Intraspecific variation in traits reduces ability of trait-based models to predict community structure

Quentin D. Read, Jeremiah A Henning, Nathan J. Sanders

Research output: Contribution to journalArticlepeer-review

33 Scopus citations

Abstract

Questions: Is it possible to predict the composition of local plant assemblages? Trait-based approaches have offered some promise, especially in cases where deterministic processes such as environmental filtering and niche differentiation shape communities. In this study, we asked how much intraspecific variation contributes to trait distributions within and among plant communities, and whether trait distributions resulting from environmental filtering and niche differentiation can predict accurately the relative species abundances of montane plant species in local communities.

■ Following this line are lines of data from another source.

(** C5 as stated fails: the candidate stores "Jane, Bob", the pending
    record desires "Jane Doe" and "Bob Smith" and supplies no snippet; the
    fuzzy token overlap is 1, and the loop skips the candidate. *)
Lemma C5_fuzzy_overlap_yet_skipped :
  derive_db_participants plain_runtime example_config first_names_meeting
    (Some (store_of [first_names_meeting])) = [lit "Jane"; lit "Bob"]
  /\ participant_overlap_fuzzy example_config (desired_of full_names_pending)
       [lit "Jane"; lit "Bob"] == 1
  /\ prefilter_skips (desired_of full_names_pending)
       (pd_transcript_snippet full_names_pending) [lit "Jane"; lit "Bob"] = true
  /\ score_candidates plain_runtime example_config full_names_pending
       (store_of [first_names_meeting]) noon_2024_03_10
       (noon_2024_03_10 - hours 36)%Z (noon_2024_03_10 + hours 36)%Z
       [first_names_meeting] = Ok [].
Proof.
  repeat split; vm_compute; reflexivity.
Qed.

(* ------------------------------------------------------------------ *)
(** ** The selector: the candidate window *)

Open Scope Z_scope.

Lemma In_insert_by_start : forall x y l,
  In y (insert_by_start x l) <-> y = x \/ In y l.
Proof.
  intros x y l. induction l as [|z l IH]; simpl.
  - intuition.
  - destruct (start_key z <? start_key x); simpl; rewrite ?IH; intuition.
Qed.

Lemma In_sort_by_start : forall y l, In y (sort_by_start l) <-> In y l.
Proof.
  intros y l. induction l as [|x l IH]; simpl.
  - tauto.
  - rewrite In_insert_by_start, IH. intuition.
Qed.



Lemma In_firstn : forall (A : Type) n (x : A) l, In x (firstn n l) -> In x l.
Proof.
  intros A n x l H. rewrite <- (firstn_skipn n l). apply in_or_app. now left.
Qed.

(** The rows that are not deleted. *)
Lemma In_live_rows : forall db (row : MeetingRow),
  In row (map fst (filter live (Meeting db))) <-> In (row, None) (Meeting db).
Proof.
  intros db row. rewrite in_map_iff. split.
  - intros [[r del] [Hr Hin]]. apply filter_In in Hin as [Hin Hlive].
    simpl in Hr. subst r. destruct del; [discriminate | assumption].
  - intro Hin. exists (row, None). split; [reflexivity|].
    apply filter_In. split; [assumption | reflexivity].
Qed.

(** The SQL condition, on a row with both bounds. *)
Lemma overlaps_window_iff : forall lo_ms hi_ms m,
  overlaps_window lo_ms hi_ms m = true
  <-> exists s e, row_start m = Some s /\ row_end m = Some e /\ lo_ms <= e /\ s <= hi_ms.
Proof.
  intros lo hi m. unfold overlaps_window.
  destruct (row_start m) as [s|], (row_end m) as [e|].
  - rewrite negb_true_iff, orb_false_iff, !Z.ltb_ge. split.
    + intros [H1 H2]. exists s, e. auto.
    + intros [s' [e' [Hs [He [H1 H2]]]]]. inversion Hs; inversion He; subst. auto.
  - split; [discriminate | intros [s' [e' [_ [He _]]]]; discriminate].
  - split; [discriminate | intros [s' [e' [Hs _]]]; discriminate].
  - split; [discriminate | intros [s' [e' [Hs _]]]; discriminate].
Qed.

(** The two queries of [database.py] on a file with and without the
    table. *)
Lemma get_meetings_in_window_table : forall db lo_ms hi_ms limit,
  has_Meeting db = true ->
  get_meetings_in_window db lo_ms hi_ms limit
  = firstn limit
      (sort_by_start
         (filter (overlaps_window lo_ms hi_ms) (map fst (filter live (Meeting db))))).
Proof.
  intros db lo hi limit H. unfold get_meetings_in_window, execute_on_Meeting.
  now rewrite H.
Qed.

Lemma get_meetings_in_window_no_table : forall db lo_ms hi_ms limit,
  has_Meeting db = false -> get_meetings_in_window db lo_ms hi_ms limit = [].
Proof.
  intros db lo hi limit H. unfold get_meetings_in_window, execute_on_Meeting.
  now rewrite H.
Qed.

Lemma get_meeting_by_id_no_table : forall db meeting_id,
  has_Meeting db = false -> get_meeting_by_id db meeting_id = None.
Proof.
  intros db id H. unfold get_meeting_by_id, execute_on_Meeting. now rewrite H.
Qed.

Location: West Elk Mountains, Colorado, USA. Methods: We collected functional trait, species composition and environmental data from 14 sites along a broad climate gradient in Colorado, USA, ranging in elevation from 2480 to 3560 m. We partitioned the variation within and among sites into intraspecific and interspecific components, and compared the results to values from a recent global meta-analysis, which examined intraspecific trait variability patterns. We also used these data to parameterize statistical models that have been shown to reproduce patterns associated with the processes of environmental filtering and niche differentiation. We fit two models to the data, one assuming that niche differentiation is invariant among sites, and another assuming that niche differentiation varies among sites. Results: We found that the trait-based models were worse at predicting species relative abundances in local communities than a null model assuming equal abundances of all species. One plausible explanation for the poor performance of the models is that intraspecific variation in functional traits, which in our system was higher than the global averages documented in the meta-analysis, swamped the effects of interspecific variation in functional traits along the climatic gradient. In particular, almost all variation in root traits was within rather than among species, even among sites. Conclusion: Our results suggest that a greater focus be placed on measuring intraspecific trait variability and determining its consequences for community assembly and ecosystem properties.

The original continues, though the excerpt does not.